STUDY MATERIAL –
(** * Adaptive strategy backtesting and portfolio allocation

    A shallow embedding of [src/backteste]: the backtest engine
    ([backtest_engine.py]), the strategy evaluator ([strategy_evaluator.py]),
    the strategy portfolio ([strategy_portfolio.py]) and the adaptive
    learning orchestrator ([adaptive_learning.py]).

    The Python code computes on binary64 numbers.  Every function below is
    written once, over a class [Num] of the arithmetic it uses, and is read
    at two instances:
    - [float_Num], the primitive binary64 floats, where the functions run as
      the interpreter runs them (infinities and NaN included);
    - [R_Num], the real numbers, where rounding is absent and the algebraic
      facts about weights can be stated exactly.

    Python dictionaries keep insertion order, and the order decides the order
    of every floating-point sum over a dictionary; they are modelled as
    association lists with unique keys ([PyDict]). *)

From Stdlib Require Import ZArith List String Bool Lia Floats Reals Lra.
From Stdlib Require Import Permutation Sorted.
Import ListNotations.

Set Implicit Arguments.

(* ------------------------------------------------------------------ *)
(** ** Python dictionaries *)

Module PyDict.

Definition t (V : Type) : Type := list (string * V).

Definition empty {V : Type} : t V := [].

(** [d.get(k)] *)
Fixpoint get {V : Type} (d : t V) (k : string) : option V :=
  match d with
  | [] => None
  | (k', v) :: d' => if String.eqb k' k then Some v else get d' k
  end.

(** [k in d] *)
Definition mem {V : Type} (d : t V) (k : string) : bool :=
  match get d k with Some _ => true | None => false end.

(** [d[k] = v]: an existing key keeps its position, a new key goes last. *)
Fixpoint set {V : Type} (d : t V) (k : string) (v : V) : t V :=
  match d with
  | [] => [(k, v)]
  | (k', v') :: d' =>
      if String.eqb k' k then (k', v) :: d' else (k', v') :: set d' k v
  end.

(** [del d[k]] *)
Fixpoint del {V : Type} (d : t V) (k : string) : t V :=
  match d with
  | [] => []
  | (k', v') :: d' =>
      if String.eqb k' k then d' else (k', v') :: del d' k
  end.

Definition keys {V : Type} (d : t V) : list string := map fst d.
Definition values {V : Type} (d : t V) : list V := map snd d.

(** [{key(x): val(x) for x in xs}] *)
Definition comprehension {A V : Type}
    (key : A -> string) (val : A -> V) (xs : list A) : t V :=
  fold_left (fun d x => set d (key x) (val x)) xs empty.

(** Apply [f] to every value, keys and order kept. *)
Definition map_values {V W : Type} (f : string -> V -> W) (d : t V) : t W :=
  map (fun kv => (fst kv, f (fst kv) (snd kv))) d.

End PyDict.

(* ------------------------------------------------------------------ *)
(** ** Numbers *)

(** The arithmetic the code uses.  [fdiv] is the division of numpy scalars:
    it does not raise on a zero divisor. *)
Class Num (F : Type) : Type := {
  fadd : F -> F -> F;
  fsub : F -> F -> F;
  fmul : F -> F -> F;
  fdiv : F -> F -> F;
  fopp : F -> F;
  fabs : F -> F;
  fsqrt : F -> F;
  feqb : F -> F -> bool;
  fltb : F -> F -> bool;
  fleb : F -> F -> bool;
  of_Z : Z -> F
}.

(** [float('inf')] exists in binary64 only. *)
Class HasInf (F : Type) : Type := { finf : F }.

Declare Scope num_scope.
Delimit Scope num_scope with num.
Notation "x + y" := (fadd x y) : num_scope.
Notation "x - y" := (fsub x y) : num_scope.
Notation "x * y" := (fmul x y) : num_scope.
Notation "x / y" := (fdiv x y) : num_scope.
Notation "- x" := (fopp x) : num_scope.
Notation "x =? y" := (feqb x y) : num_scope.
Notation "x <? y" := (fltb x y) : num_scope.
Notation "x <=? y" := (fleb x y) : num_scope.

Definition float_of_Z (z : Z) : float :=
  match z with
  | Z0 => PrimFloat.zero
  | Zpos _ => PrimFloat.of_uint63 (Uint63.of_Z z)
  | Zneg p => PrimFloat.opp (PrimFloat.of_uint63 (Uint63.of_Z (Zpos p)))
  end.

YOUR INSTRUCTIONS – Every line of the listing should be given again exactly.

ANSWER AREA –
(** * Adaptive strategy backtesting and portfolio allocation

    A shallow embedding of [src/backteste]: the backtest engine
    ([backtest_engine.py]), the strategy evaluator ([strategy_evaluator.py]),
    the strategy portfolio ([strategy_portfolio.py]) and the adaptive
    learning orchestrator ([adaptive_learning.py]).

    The Python code computes on binary64 numbers.  Every function below is
    written once, over a class [Num] of the arithmetic it uses, and is read
    at two instances:
    - [float_Num], the primitive binary64 floats, where the functions run as
      the interpreter runs them (infinities and NaN included);
    - [R_Num], the real numbers, where rounding is absent and the algebraic
      facts about weights can be stated exactly.

    Python dictionaries keep insertion order, and the order decides the order
    of every floating-point sum over a dictionary; they are modelled as
    association lists with unique keys ([PyDict]). *)

From Stdlib Require Import ZArith List String Bool Lia Floats Reals Lra.
From Stdlib Require Import Permutation Sorted.
Import ListNotations.

Set Implicit Arguments.

(* ------------------------------------------------------------------ *)
(** ** Python dictionaries *)

Module PyDict.

Definition t (V : Type) : Type := list (string * V).

Definition empty {V : Type} : t V := [].

(** [d.get(k)] *)
Fixpoint get {V : Type} (d : t V) (k : string) : option V :=
  match d with
  | [] => None
  | (k', v) :: d' => if String.eqb k' k then Some v else get d' k
  end.

(** [k in d] *)
Definition mem {V : Type} (d : t V) (k : string) : bool :=
  match get d k with Some _ => true | None => false end.

(** [d[k] = v]: an existing key keeps its position, a new key goes last. *)
Fixpoint set {V : Type} (d : t V) (k : string) (v : V) : t V :=
  match d with
  | [] => [(k, v)]
  | (k', v') :: d' =>
      if String.eqb k' k then (k', v) :: d' else (k', v') :: set d' k v
  end.

(** [del d[k]] *)
Fixpoint del {V : Type} (d : t V) (k : string) : t V :=
  match d with
  | [] => []
  | (k', v') :: d' =>
      if String.eqb k' k then d' else (k', v') :: del d' k
  end.

Definition keys {V : Type} (d : t V) : list string := map fst d.
Definition values {V : Type} (d : t V) : list V := map snd d.

(** [{key(x): val(x) for x in xs}] *)
Definition comprehension {A V : Type}
    (key : A -> string) (val : A -> V) (xs : list A) : t V :=
  fold_left (fun d x => set d (key x) (val x)) xs empty.

(** Apply [f] to every value, keys and order kept. *)
Definition map_values {V W : Type} (f : string -> V -> W) (d : t V) : t W :=
  map (fun kv => (fst kv, f (fst kv) (snd kv))) d.

End PyDict.

(* ------------------------------------------------------------------ *)
(** ** Numbers *)

(** The arithmetic the code uses.  [fdiv] is the division of numpy scalars:
    it does not raise on a zero divisor. *)
Class Num (F : Type) : Type := {
  fadd : F -> F -> F;
  fsub : F -> F -> F;
  fmul : F -> F -> F;
  fdiv : F -> F -> F;
  fopp : F -> F;
  fabs : F -> F;
  fsqrt : F -> F;
  feqb : F -> F -> bool;
  fltb : F -> F -> bool;
  fleb : F -> F -> bool;
  of_Z : Z -> F
}.

(** [float('inf')] exists in binary64 only. *)
Class HasInf (F : Type) : Type := { finf : F }.

Declare Scope num_scope.
Delimit Scope num_scope with num.
Notation "x + y" := (fadd x y) : num_scope.
Notation "x - y" := (fsub x y) : num_scope.
Notation "x * y" := (fmul x y) : num_scope.
Notation "x / y" := (fdiv x y) : num_scope.
Notation "- x" := (fopp x) : num_scope.
Notation "x =? y" := (feqb x y) : num_scope.
Notation "x <? y" := (fltb x y) : num_scope.
Notation "x <=? y" := (fleb x y) : num_scope.

Definition float_of_Z (z : Z) : float :=
  match z with
  | Z0 => PrimFloat.zero
  | Zpos _ => PrimFloat.of_uint63 (Uint63.of_Z z)
  | Zneg p => PrimFloat.opp (PrimFloat.of_uint63 (Uint63.of_Z (Zpos p)))
  end.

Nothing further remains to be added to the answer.